(** * Room presence and reconnection: a shallow embedding of the chat backend

    The development follows the JavaScript sources module by module:

    - [GraceTimers]         : events/systemEvents.js, the 78-line grace-period
                              module ([addDisconnectGraceTimer],
                              [cancelDisconnectTimer], [getRemainingGracePeriod]);
    - [SocketStore]         : utils/socketStore.js;
    - [RedisPresence]       : utils/redisPresence.js;
    - [RoomEvents]          : events/roomEvents.js ([joinRoom], [rejoinRoom],
                              [leaveRoom]);
    - [SystemEventsHandler] : the version of events/systemEvents.js that
                              registers [authenticate], [logout] and
                              [disconnect] on each socket.

    JavaScript values are kept as a small tagged union with the language's own
    truthiness; module-level [Map]s are [gmap]s; the Node timer table is an
    explicit component of the state; handlers run in a state/exception/output
    monad whose output is the list of socket.io emissions.  The properties
    follow the definitions, one module of facts per source module. *)

From stdpp Require Import base option list gmap sets strings pretty.
From Stdlib Require Import ZArith Lia.

Local Open Scope Z_scope.

(** ** JavaScript values *)

Inductive JsVal : Type :=
  | JUndefined
  | JNull
  | JBool (b : bool)
  | JNum (n : Z)
  | JStr (s : string).

#[global] Instance JsVal_eq_dec : EqDecision JsVal.
Proof. solve_decision. Defined.

Definition JsVal_enc (v : JsVal) : unit + unit + bool + Z + string :=
  match v with
  | JUndefined => inl (inl (inl (inl tt)))
  | JNull => inl (inl (inl (inr tt)))
  | JBool b => inl (inl (inr b))
  | JNum n => inl (inr n)
  | JStr s => inr s
  end.

Definition JsVal_dec (x : unit + unit + bool + Z + string) : JsVal :=
  match x with
  | inl (inl (inl (inl _))) => JUndefined
  | inl (inl (inl (inr _))) => JNull
  | inl (inl (inr b)) => JBool b
  | inl (inr n) => JNum n
  | inr s => JStr s
  end.

#[global] Instance JsVal_countable : Countable JsVal.
Proof.
  apply (inj_countable' JsVal_enc JsVal_dec).
  intros []; reflexivity.
Defined.

(** [!v] is [negb (truthy v)].  Numbers are integers here, so NaN does not
    occur. *)
Definition truthy (v : JsVal) : bool :=
  match v with
  | JUndefined | JNull => false
  | JBool b => b
  | JNum n => negb (n =? 0)
  | JStr s => negb (String.eqb s "")
  end.

(** The string a template literal [`${v}`] produces. *)
Definition to_string (v : JsVal) : string :=
  match v with
  | JUndefined => "undefined"
  | JNull => "null"
  | JBool true => "true"
  | JBool false => "false"
  | JNum n => pretty n
  | JStr s => s
  end.

(** [a || b] *)
Definition js_or (a b : JsVal) : JsVal := if truthy a then a else b.

(** A destructuring default [{ x = d }]: only [undefined] takes the default. *)
Definition with_default (d v : JsVal) : JsVal :=
  match v with JUndefined => d | _ => v end.

(** ** Results, exceptions and the handler monad *)

Inductive Exn : Type :=
  | ReferenceError (name : string)
  | TypeError
  | Rejected (what : string).

Inductive res (A : Type) : Type :=
  | Ok (a : A)
  | Throw (e : Exn).
Arguments Ok {A} a.
Arguments Throw {A} e.

(** State, exception and output: a thrown exception keeps the state reached
    and the emissions made so far, as a JavaScript [throw] does. *)
Definition M (S O A : Type) : Type := S → res A * S * list O.

Section Monad.
Context {S O : Type}.

Definition ret {A} (a : A) : M S O A := λ s, (Ok a, s, []).

Definition bind {A B} (m : M S O A) (k : A → M S O B) : M S O B :=
  λ s, match m s with
       | (Ok a, s1, o1) =>
           match k a s1 with (r, s2, o2) => (r, s2, o1 ++ o2) end
       | (Throw e, s1, o1) => (Throw e, s1, o1)
       end.

Definition throw {A} (e : Exn) : M S O A := λ s, (Throw e, s, []).

Definition try_catch {A} (m : M S O A) (h : Exn → M S O A) : M S O A :=
  λ s, match m s with
       | (Ok a, s1, o1) => (Ok a, s1, o1)
       | (Throw e, s1, o1) =>
           match h e s1 with (r, s2, o2) => (r, s2, o1 ++ o2) end
       end.

Definition get : M S O S := λ s, (Ok s, s, []).
Definition modify (f : S → S) : M S O unit := λ s, (Ok tt, f s, []).
Definition tell (o : O) : M S O unit := λ s, (Ok tt, s, [o]).

(** Lift a fallible read of the state. *)
Definition ask {A} (f : S → res A) : M S O A := λ s, (f s, s, []).

(** Three judgements on a computation, each over every outcome (returned or
    thrown): it leaves the projection [f] of the state as it was; all it
    emits satisfies [W]; started where [P] holds it ends where [Q] holds. *)
Definition keeps {A X} (f : S → X) (m : M S O A) : Prop :=
  ∀ s, f (m s).1.2 = f s.
Definition writes {A} (W : O → Prop) (m : M S O A) : Prop :=
  ∀ s, Forall W (m s).2.
Definition hoare {A} (P : S → Prop) (m : M S O A) (Q : S → Prop) : Prop :=
  ∀ s, P s → Q (m s).1.2.
End Monad.

#[global] Instance M_ret {S O} : MRet (M S O) := λ A, @ret S O A.
#[global] Instance M_bind {S O} : MBind (M S O) := λ A B k m, @bind S O A B m k.

(** ** The Node timer table

    [setTimeout] registers a task that fires once, no earlier than its due
    instant; [clearTimeout] unregisters it (a no-op for a handle that already
    fired or was cleared).  The closure type [C] holds the variables the
    callback captured. *)

Record Task (C : Type) : Type := mkTask { due : Z; closure : C }.
Arguments mkTask {C} _ _.
Arguments due {C} _.
Arguments closure {C} _.

Record Loop (C : Type) : Type := mkLoop {
  now : Z;                      (* Date.now() *)
  next_handle : nat;            (* handles are allocated in order *)
  armed : gmap nat (Task C)     (* timers set and neither fired nor cleared *)
}.
Arguments mkLoop {C} _ _ _.
Arguments now {C} _.
Arguments next_handle {C} _.
Arguments armed {C} _.

(** Node coerces a delay outside [1, 2^31-1] to 1 ms. *)
Definition TIMEOUT_MAX : Z := 2147483647.
Definition coerce_delay (d : Z) : Z :=
  if (1 <=? d) && (d <=? TIMEOUT_MAX) then d else 1.

Definition setTimeout {C} (c : C) (delay : Z) (l : Loop C) : nat * Loop C :=
  (next_handle l,
   mkLoop (now l) (Datatypes.S (next_handle l))
          (<[next_handle l := mkTask (now l + coerce_delay delay) c]> (armed l))).

Definition clearTimeout {C} (h : nat) (l : Loop C) : Loop C :=
  mkLoop (now l) (next_handle l) (delete h (armed l)).

(** Time passes. *)
Definition advance {C} (dt : Z) (l : Loop C) : Loop C :=
  mkLoop (now l + Z.max 0 dt) (next_handle l) (armed l).

(** The loop takes a due timer off the table and hands back its closure. *)
Definition take_due {C} (h : nat) (l : Loop C) : option (C * Loop C) :=
  match armed l !! h with
  | Some t => if due t <=? now l
              then Some (closure t, mkLoop (now l) (next_handle l) (delete h (armed l)))
              else None
  | None => None
  end.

^^^^

How to complete this task →
Among the lines above, which contain the word "Node"? Copy every one.

Exercise answer →
    truthiness; module-level [Map]s are [gmap]s; the Node timer table is an
(** ** The Node timer table
(** Node coerces a delay outside [1, 2^31-1] to 1 ms. *)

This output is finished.